Ein anderer Beitrag auf SCNR beschäftigt sich eingängig mit den Medieninvestitionen des linksaktivistischen Milliardärs George Soros. Der unter anderem für seine extrem migrationsfreundliche Haltung bekannte Investor sei laut einem SCNR-Artikel mit seiner „Open Society Foundation“ gerade dabei, im großen Stil US-amerikanische Radiostationen „einzusammeln“. Darunter auch solche, deren Informationsprogramme bisher eher konservativ ausgerichtet waren.
Das noch relativ junge Meinungsmedium SCNR selbst finanziert sich vorwiegend über die US-Crowdfunding-Plattform „Wefunder“. Ein Onlineservice, der es Start-ups ermöglicht, für ihre Projekte eine möglichst breite Gemeinschaft von individuellen finanziellen Unterstützern zu finden, so daß diese eben nicht zwangsläufig auf einen oder einige wenige Großinvestoren vom Typ Soros angewiesen sind.
Gegenüber klassischen spendenorientierten Diensten oder Social-Payment-Service-Anbietern wie Patreon unterscheidet sich das hinter Wefunder stehende Crowdfunding-Prinzip dadurch, daß die Unterstützer der auf der Plattform vertretenen Unternehmungen nicht einfach nur reine Geldgeber sind, sondern – im Falle des Erfolgs – auch an den Gewinnen des Projektes beteiligt werden.

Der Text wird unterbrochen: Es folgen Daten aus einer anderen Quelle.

(** * cloudbridge: canonical resource states, refresh, and the AWS launch path

    A shallow embedding of

    - [cloudbridge/cloud/providers/openstack/resources.py]: the four
      [*_STATE_MAP] tables, the [state] properties and the [refresh] methods
      of [OpenStackInstance], [OpenStackVolume], [OpenStackSnapshot] and
      [OpenStackMachineImage];
    - [cloudbridge/cloud/providers/aws/services.py]: [AWSVolumeService.create],
      [AWSInstanceService.create], [_process_block_device_mappings] and
      [_get_net_id].

    Python objects live in an explicit store and are named by their index, so
    that an assignment to an attribute of an object is seen through every
    reference to it. *)

From Stdlib Require Import ZArith Lia DecimalString.
From stdpp Require Import base option strings list gmap.

Local Open Scope string_scope.
Local Open Scope list_scope.

(** ** Python dictionaries written as literals *)

(** A dictionary display [{k1: v1, k2: v2, ...}] is evaluated left to right,
    a later item replacing an earlier one with the same key. *)
Definition python_dict {V} (items : list (string * V)) : gmap string V :=
  fold_left (fun m kv => <[kv.1 := kv.2]> m) items ∅.

(** [d.get(k, dflt)] *)
Definition dict_get_default {V} (d : gmap string V) (k : string) (dflt : V) : V :=
  default dflt (d !! k).

(** ** Canonical states *)

(** Modelled from the spec: the enumerations of
    [cloudbridge/cloud/interfaces/resources.py] ([InstanceState],
    [VolumeState], [SnapshotState], [MachineImageState]) are not part of the
    sources at hand; section 3 of the specification lists their members. *)
Module InstanceState.
Inductive t :=
PENDING | CONFIGURING | REBOOTING | RUNNING | STOPPED | TERMINATED | ERROR
| UNKNOWN.
End InstanceState.

Module VolumeState.
Inductive t := CREATING | CONFIGURING | AVAILABLE | IN_USE | ERROR | UNKNOWN.
End VolumeState.

Module SnapshotState.
Inductive t := PENDING | CONFIGURING | AVAILABLE | ERROR | UNKNOWN.
End SnapshotState.

Module MachineImageState.
Inductive t := PENDING | AVAILABLE | ERROR | UNKNOWN.
End MachineImageState.

(** ** Provider payloads and the object store *)

(** What the OpenStack client libraries hand back for a server, a volume, a
    snapshot or an image: an object whose attributes the wrappers read.  The
    attributes read by the code under study are fields; every other attribute
    is kept in [os_attrs]. *)
Record os_object := OsObject {
  os_id : string;
  os_name : string;
  os_status : string;
  os_attrs : gmap string string
}.

(** [obj.status = value] *)
Definition set_status (value : string) (o : os_object) : os_object :=
  {| os_id := os_id o; os_name := os_name o; os_status := value;
     os_attrs := os_attrs o |}.

(** The store of payload objects; a reference is an index, allocation appends. *)
Abbreviation heap := (list os_object).
(** * Validation and normalization core of the e-learning authoring front end

    A shallow embedding of
    - [ValidationService] and the three entity validators
      (services/ValidationService.ts, services/validators/*.ts),
    - [transformCourseForBackend] and [transformCourseForExport]
      (utils/transform.ts),
    - the client/server merge of [CourseContext.validateCourse],
    followed by the properties the specification states about them.

    Conventions.  A JavaScript string is a sequence of code units; the model
    keeps the code units below 256 ([string] of [ascii]).  Numbers that occur
    (order fields, indices, lengths) are integers ([Z], [nat] for indices);
    an integer that is not a double stands for the double nearest to it
    where it is printed.
    A thrown exception is the [Throw] outcome of the [result] monad.  Records
    stand for objects whose shape a TypeScript interface declares: a property
    that is absent and a property whose value is [undefined] are the same
    record ([None], or [VUndefined] for a property typed [any]).  Payloads
    typed [any] are [value]s. *)

From Stdlib Require Import String Ascii List ZArith Lia Bool Arith.
From Stdlib Require Import Permutation Sorted.
From Stdlib Require Import Decimal DecimalString.
Import ListNotations.
Open Scope string_scope.
Open Scope list_scope.

(** String concatenation, as in template literals. *)
Infix "+++" := String.append (right associativity, at level 60).

Set Implicit Arguments.
Set Warnings "-register-all".

(* ================================================================== *)
(** ** JavaScript values and the operators the sources use *)

Module JS.

Inductive value : Type :=
| VUndefined
| VNull
| VBool (b : bool)
| VNum (n : Z)
| VStr (s : string)
| VArr (l : list value)
| VObj (o : list (string * value)).

(** Outcome of code that may throw. *)
Inductive result (A : Type) : Type :=
| Ok (a : A)
| Throw (err : string).
Arguments Ok {A} a.
Arguments Throw {A} err.

Definition bind {A B} (r : result A) (k : A -> result B) : result B :=
  match r with
  | Ok a => k a
  | Throw e => Throw e
  end.

Definition TypeError : string := "TypeError".

(** [ToBoolean]. *)
Definition truthy (v : value) : bool :=
  match v with
  | VUndefined | VNull => false
  | VBool b => b
  | VNum n => negb (n =? 0)%Z
  | VStr s => negb (s =? "")
  | VArr _ | VObj _ => true
  end.

(** [a || b] and [a ?? b]. *)
Definition or_else (a b : value) : value := if truthy a then a else b.

Definition nullish (v : value) : bool :=
  match v with
  | VUndefined | VNull => true
  | _ => false
  end.

Definition coalesce (a b : value) : value := if nullish a then b else a.

(** On an optional string property: [s || d] and truthiness. *)
Definition str_truthy (s : option string) : bool :=
  match s with
  | Some x => negb (x =? "")
  | None => false
  end.

Definition str_or (s : option string) (d : string) : string :=
  match s with
  | Some x => if x =? "" then d else x
  | None => d
  end.

(** Own property of an object, first binding of the key. *)
Fixpoint lookup (k : string) (o : list (string * value)) : value :=
  match o with
  | [] => VUndefined
  | (k', v) :: o' => if k' =? k then v else lookup k o'
  end.

(** [{...o, k: v}]: an existing key keeps its place, a new one goes last. *)
Fixpoint set_prop (k : string) (v : value) (o : list (string * value))
  : list (string * value) :=
  match o with
  | [] => [(k, v)]
  | (k', v') :: o' =>
      if k' =? k then (k, v) :: o' else (k', v') :: set_prop k v o'
  end.

(** [v?.k] for data properties: nullish and primitive receivers give
    [undefined]; arrays carry no such named property. *)
Definition opt_prop (k : string) (v : value) : value :=
  match v with
  | VObj o => lookup k o
  | _ => VUndefined
  end.

(** [v.k]: reading a property of [undefined] or [null] throws. *)
Definition prop (k : string) (v : value) : result value :=
  match v with
  | VUndefined | VNull => Throw TypeError
  | _ => Ok (opt_prop k v)
  end.

(** Decimal rendering of an array index or a length, as template literals
    do. *)
Definition nat_to_string (n : nat) : string :=
  NilEmpty.string_of_uint (Nat.to_uint n).

(** All decimal digits of an integer. *)
Definition decimal (z : Z) : string :=
  NilZero.string_of_int (Z.to_int z).

(** The double nearest to a non-negative integer, ties to the even
    mantissa. *)
Definition nearest_double (z : Z) : Z :=
  let b := Z.log2 z in
  if (b <? 53)%Z then z
  else
    let e := (b - 52)%Z in
    let q := Z.shiftr z e in
    let r := (z - Z.shiftl q e)%Z in
    let half := Z.shiftl 1 (e - 1) in
    let q' := if (half <? r)%Z || ((r =? half)%Z && Z.odd q)
              then (q + 1)%Z else q in
    Z.shiftl q' e.

(** [Number::toString] picks the fewest significant digits that still read
    back as the same double, and among those the closest to it (the even
    one on a tie).  [x] is an integer double of at least 2^53;
    [lo2 .. hi2] is twice the range of reals that round to [x], [closed]
    when its ends do (even mantissa); [p] is the power of ten the
    candidates are multiples of, tried from the largest down. *)
Fixpoint shortest_from (fuel : nat) (x lo2 hi2 : Z) (closed : bool) (p : Z)
  : Z :=
  let inside v :=
    if closed then ((lo2 <=? 2 * v) && (2 * v <=? hi2))%Z
    else ((lo2 <? 2 * v) && (2 * v <? hi2))%Z in
  let v1 := (x / p * p)%Z in
  let v2 := (v1 + p)%Z in
  match inside v1, inside v2 with
  | true, true =>
      if (x - v1 <? v2 - x)%Z then v1
      else if (v2 - x <? x - v1)%Z then v2
      else if Z.even (x / p) then v1 else v2
  | true, false => v1
  | false, true => v2
  | false, false =>
      match fuel with
      | O => x
      | S fuel' => shortest_from fuel' x lo2 hi2 closed (p / 10)
      end
  end.

Definition shortest (x : Z) : Z :=
  let e := (Z.log2 x - 52)%Z in
  let m := Z.shiftr x e in
  let gap_high := Z.shiftl 1 e in
  let gap_low := if (m =? 2 ^ 52)%Z then Z.shiftl 1 (e - 1) else gap_high in
  let n0 := String.length (decimal x) in
  shortest_from (n0 - 1) x (2 * x - gap_low)%Z (2 * x + gap_high)%Z
    (Z.even m) (10 ^ Z.of_nat (n0 - 1))%Z.

Fixpoint strip_zeros (s : string) : string :=
  match s with
  | EmptyString => EmptyString
  | String c s' =>
      match strip_zeros s' with
      | EmptyString =>
          if Ascii.eqb c "0" then EmptyString else String c EmptyString
      | r => String c r
      end
  end.

(** [d.ddd...e+n] for a positive integer. *)
Definition exponent_form (v : Z) : string :=
  let s := decimal v in
  match strip_zeros s with
  | String c rest =>
      String c (match rest with
                | EmptyString => ""
                | _ => "." +++ rest
                end)
      +++ "e+" +++ decimal (Z.of_nat (String.length s - 1))
  | EmptyString => s
  end.

(** [String(n)] and [`${n}`] for an integer [n], as [Number::toString]
    gives it: up to 2^53 every digit; above, the shortest digits of the
    double, filled up with zeros below 10^21 and in exponent form from
    there on; [Infinity] from 2^1024 on. *)
Definition number_to_string (z : Z) : string :=
  if (Z.log2 z <? 53)%Z then decimal z
  else
    let x := nearest_double z in
    if (2 ^ 1024 <=? x)%Z then "Infinity"
    else
      let v := shortest x in
      if (v <? 10 ^ 21)%Z then decimal v else exponent_form v.

Definition Z_to_string (z : Z) : string :=
  if (z <? 0)%Z then "-" +++ number_to_string (- z)
  else number_to_string z.

(** [String.prototype.trim]: the white space and line terminator code units
    below 256. *)
Definition is_space (c : ascii) : bool :=
  let n := nat_of_ascii c in
  ((9 <=? n) && (n <=? 13) || (n =? 32) || (n =? 160))%nat.

Fixpoint trim_start (s : string) : string :=
  match s with
  | String c s' => if is_space c then trim_start s' else s
  | EmptyString => EmptyString
  end.

Fixpoint trim_end (s : string) : string :=
  match s with
  | String c s' =>
      match trim_end s' with
      | EmptyString => if is_space c then EmptyString else String c EmptyString
      | r => String c r
      end
  | EmptyString => EmptyString
  end.

Definition trim (s : string) : string := trim_end (trim_start s).

(** [s.startsWith(p)] and [s.includes(p)]. *)
Definition startsWith (s p : string) : bool := String.prefix p s.

Fixpoint includes (s p : string) : bool :=
  String.prefix p s ||
  match s with
  | String _ s' => includes s' p
  | EmptyString => false
  end.

(** [/^\d+\.\d+\.\d+$/.test(s)]. *)
Definition is_digit (c : ascii) : bool :=
  let n := nat_of_ascii c in ((48 <=? n) && (n <=? 57))%nat.

Fixpoint skip_digits (s : string) : string :=
  match s with
  | String c s' => if is_digit c then skip_digits s' else s
  | EmptyString => EmptyString
  end.

(** One or more digits, then the rest of the input. *)
Definition digits1 (s : string) : option string :=
  match s with
  | String c s' => if is_digit c then Some (skip_digits s') else None
  | EmptyString => None
  end.

Definition dot (s : string) : option string :=
  match s with
  | String "."%char s' => Some s'
  | _ => None
  end.

Definition is_semver (s : string) : bool :=
  match digits1 s with
  | Some r1 =>
      match dot r1 with
      | Some r2 =>
          match digits1 r2 with
          | Some r3 =>
              match dot r3 with
              | Some r4 =>
                  match digits1 r4 with
                  | Some EmptyString => true
                  | _ => false
                  end
              | None => false
              end
          | None => false
          end
      | None => false
      end
  | None => false
  end.

(** [JSON.parse(JSON.stringify(v))] below the top level: properties whose
    value is [undefined] are dropped, [undefined] array elements become
    [null]. *)
Fixpoint clone (v : value) : value :=
  match v with
  | VArr l =>
      VArr (map (fun x => match x with
                          | VUndefined => VNull
                          | _ => clone x
                          end) l)
  | VObj o =>
      VObj ((fix fields (o : list (string * value)) :=
               match o with
               | [] => []
               | (k, x) :: o' =>
                   match x with
                   | VUndefined => fields o'
                   | _ => (k, clone x) :: fields o'
                   end
               end) o)
  | _ => v
  end.

(** [arr.findIndex(f)] for a callback that may throw; [-1] when no element
    satisfies it. *)
Fixpoint findIndex_from {A} (f : A -> result bool) (l : list A) (i : Z)
  : result Z :=
  match l with
  | [] => Ok (-1)%Z
  | x :: l' =>
      bind (f x) (fun b => if b then Ok i else findIndex_from f l' (i + 1)%Z)
  end.

Definition findIndex {A} (f : A -> result bool) (l : list A) : result Z :=
  findIndex_from f l 0%Z.

(** [arr.map((x, i) => f x i)]. *)
Fixpoint mapi_from {A B} (f : A -> nat -> B) (l : list A) (i : nat) : list B :=
  match l with
  | [] => []
  | x :: l' => f x i :: mapi_from f l' (S i)
  end.

Definition mapi {A B} (f : A -> nat -> B) (l : list A) : list B :=
  mapi_from f l 0.

(** The same for a callback that may throw. *)
Fixpoint mapM {A B} (f : A -> result B) (l : list A) : result (list B) :=
  match l with
  | [] => Ok []
  | x :: l' =>
      bind (f x) (fun y => bind (mapM f l') (fun ys => Ok (y :: ys)))
  end.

Förderer und Unterstützer als Miteigentümer
Dahinter steckt die Idee, daß jeder ungeachtet seiner sozialen Herkunft und der Höhe seines eigenen Vermögens in der Lage sein sollte, in eine Firma, an die er glaubt, zu investieren – und so an dem so kreierten neuen Wohlstand zu partizipieren. Dieser sich aus dem amerikanischen Traum ableitende Gedanke scheint sich paßgenau in die klassisch liberale Philosophie der Begründer des freiheitlichen neuen Presseorgans einzufügen. Ihre Eigendefinition, nach der es sich bei SCNR um ein „community-owned news network“, also ein Nachrichten-Netzwerk im Besitz der eigenen Gemeinschaft handele, ist somit weit mehr als nur ein guter Marketingslogan.
Sie könnte vielmehr eine Formel sein, mit der es gelingen kann, die Meinungsherrschaft einiger weniger Milliardäre und großer Medienhäuser über die Weltöffentlichkeit aufzubrechen, um so eine Medienvielfalt zu schaffen, die diese Bezeichnung auch wirklich verdient. Eine, in der sich die einzelnen Medien nicht nur durch ihre zahlreichen unterschiedlichen Namen und Logos, sondern auch tatsächlich durch ihre Inhalte unterscheiden.